Najwięcej uwag mam do aplikacji, która służy do sparowania zegarka z telefonem – HeyTap Health. Już na wstępie widać, że mogą być problemy, bo aplikacja ma średnią z ocen w Google Play wynoszącą 2,9 gwiazdki. W aplikacji pojawiają się elementy pisane chińskim alfabetem, choćby w monitorowaniu snu. W podsumowaniu treningu napisy nakładają się na siebie tak, że są nieczytelne. Dodatkowo OPPO Watch Free ma tendencję do zrywania połączenia z telefonem i nie zawsze automatycznie nawiązuje to połączenie ponownie. Co prawda wewnątrz aplikacji znajdują się instrukcje jak temu zapobiec przez wyłączenie optymalizacji baterii itp., ale moim zdaniem część rozłączeń ma inne źródło. Za to podobały mi się urozmaicone tarcze zegara, które można pobrać i ustawić jako domyślne w OPPO Watch Free. Chociaż da się z pewnym dyskomfortem z HeyTap Health korzystać, to moim zdaniem producent powinien się mocno przyłożyć do wydania aktualizacji rozwiązujących problemy tłumaczenia, nakładającego się tekstu i stabilności połączenia z zegarkiem. Zwłaszcza, że taka sytuacja utrzymuje się od dłuższego czasu – na długo przed premierą OPPO Watch Free.
Bateria OPPO Watch Free ma pojemność 230 mAh. W zestawie z zegarkiem otrzymujemy kabel z magnetyczną końcówką służący do ładowania. Producent obiecuje do 14 dni działania na baterii.
Po włączeniu wszystkich funkcji monitorowania i ustawieniu pomiaru na ciągły, przy wielu powiadomieniach czas działania skraca się do mniej więcej tygodnia, może 8 dni. To wciąż wystarczająco długo aby zapewnić komfort i umożliwić bezproblemowe mierzenie snu.

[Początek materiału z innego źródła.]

Lemma correr_objetos_witness :
  let w' := estado_de (escenario ++ [DevolverLibro (9 * MICROSEGUNDOS_POR_DIA) 2 30]) in
  (∃ o', objs_libro w' !! 0%nat = Some o' ∧ id_libro o' = 30 ∧
         titulo o' = cps "1984" ∧ autor o' = cps "George Orwell") ∧
  (∃ o', objs_usuario w' !! 0%nat = Some o' ∧ id_usuario o' = 2 ∧
         nombre o' = cps "Sebastian").
Proof.
  intros w'.
  destruct (correr_objetos
              [PrestarLibro 0 2 30; DevolverLibro (9 * MICROSEGUNDOS_POR_DIA) 2 30]
              (estado_de alta) w' eq_refl) as [Hl Hu].
  split.
  - apply (Hl 0%nat (mkLibro 30 (cps "1984") (cps "George Orwell") true) eq_refl).
  - apply (Hu 0%nat (mkUsuario 2 (cps "Sebastian") 0) eq_refl).
Defined.

(** ** The patron list *)

Lemma ejecutar_usuarios op w w' :
  ejecutar op w = Some w' → usuarios w' = usuarios w ++ registrados [op].
Proof.
  destruct op as [id t a d|id n|u|l|c|now idu idl|now idu idl]; simpl.
  - intros [= <-]. simpl. by rewrite app_nil_r.
  - intros [= <-]. simpl. by rewrite app_nil_r.
  - case_decide; [|done]. by intros [= <-].
  - case_decide; [|done]. intros [= <-]. simpl. by rewrite app_nil_r.
  - intros [= <-]. by rewrite app_nil_r.
  - intros [= <-]. rewrite app_nil_r.
    by destruct (prestar_libro_casos now idu idl w)
      as [-> | (u' & l & ou & ol & _ & _ & _ & _ & _ & ->)].
  - destruct (devolver_libro now idu idl w) as [[m w1]|] eqn:E; [|done].
    intros [= <-]. rewrite app_nil_r.
    by apply devolver_libro_casos in E as [[_ ->] | (j & q & _ & _ & _ & _ & ->)].
Qed.

(** X10.  The patron list only grows at its end: after any program it is
    the list before, followed by the patrons the program registered, in the
    order of the calls, repeated registrations included. *)
Theorem correr_usuarios (ops : list Op) (w w' : Estado) :
  correr ops w = Some w' → usuarios w' = usuarios w ++ registrados ops.
Proof.
  revert w. induction ops as [|op ops IH]; intros w; simpl.
  - intros [= <-]. by rewrite app_nil_r.
  - destruct (ejecutar op w) as [w1|] eqn:E; [|done]. simpl.
    intros Hrun. rewrite (IH w1 Hrun), (ejecutar_usuarios _ _ _ E).
    rewrite <- app_assoc. f_equal. by destruct op.
Qed.

Lemma correr_usuarios_witness :
  usuarios (estado_de (escenario ++ [RegistrarUsuario 0%nat]))
  = usuarios (estado_de escenario) ++ [0%nat].
Proof.
  apply (correr_usuarios [RegistrarUsuario 0%nat] (estado_de escenario)).
  reflexivity.
Defined.

(** ** The first match wins *)

Lemma next_or_none_app_l {A} (cond : A → bool) (xs ys : list A) i x :
  next_or_none cond xs = Some (i, x) →
  next_or_none cond (xs ++ ys) = Some (i, x).
Proof. unfold next_or_none. apply list_find_app_l. Qed.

Chciałbym jednak aby magnetyczna końcówka kabla miała inny kształt. Po pierwsze nie wiadomo którą stroną ją podłączyć i trzeba to określić metoda prób i błędów. Po drugie jest ona wąska i dość wysoka, co powoduje, że połączenie magnetyczne jest zbyt słabe i zbyt łatwe w przypadkowym rozłączeniu.
OPPO Watch Free to tak naprawdę opaska sportowa mierząca podstawowe parametry takie jak sen, natlenienie i puls. Nie obsługuje płatności zbliżeniowych, nie pozwala wchodzić w interakcję z powiadomieniami, nie obsługuje połączeń głosowych, ani nie wspiera instalowania dodatkowych aplikacji czy wgrywania muzyki do pamięci urządzenia.
To co OPPO Watch Free wyróżnia to przede wszystkim duża wygoda noszenia, niska waga w połączeniu z większym niż w standardowych opaskach wyświetlaczem AMOLED, który jest atrakcyjny i czytelny. Jeśli dodamy do tego atrakcyjne tarcze zegara, dobry czas pracy na baterii i cenę 399 zł to OPPO Watch Free już prawie się broni. Szkoda jedynie, że aplikacja na smartfonie HeyTap Health, która jest niezbędna do wielu funkcji jest nie najlepszej jakości, a połączenie z zegarkiem jest czasem bez powodu zrywane. Nie jest to jednak nic czego nie naprawi aktualizacja aplikacji w sklepie Play. Oby producent już nad nią pracował, bo taki stan trwa już od dłuższego czasu, jeszcze przed premierą OPPO Watch Free.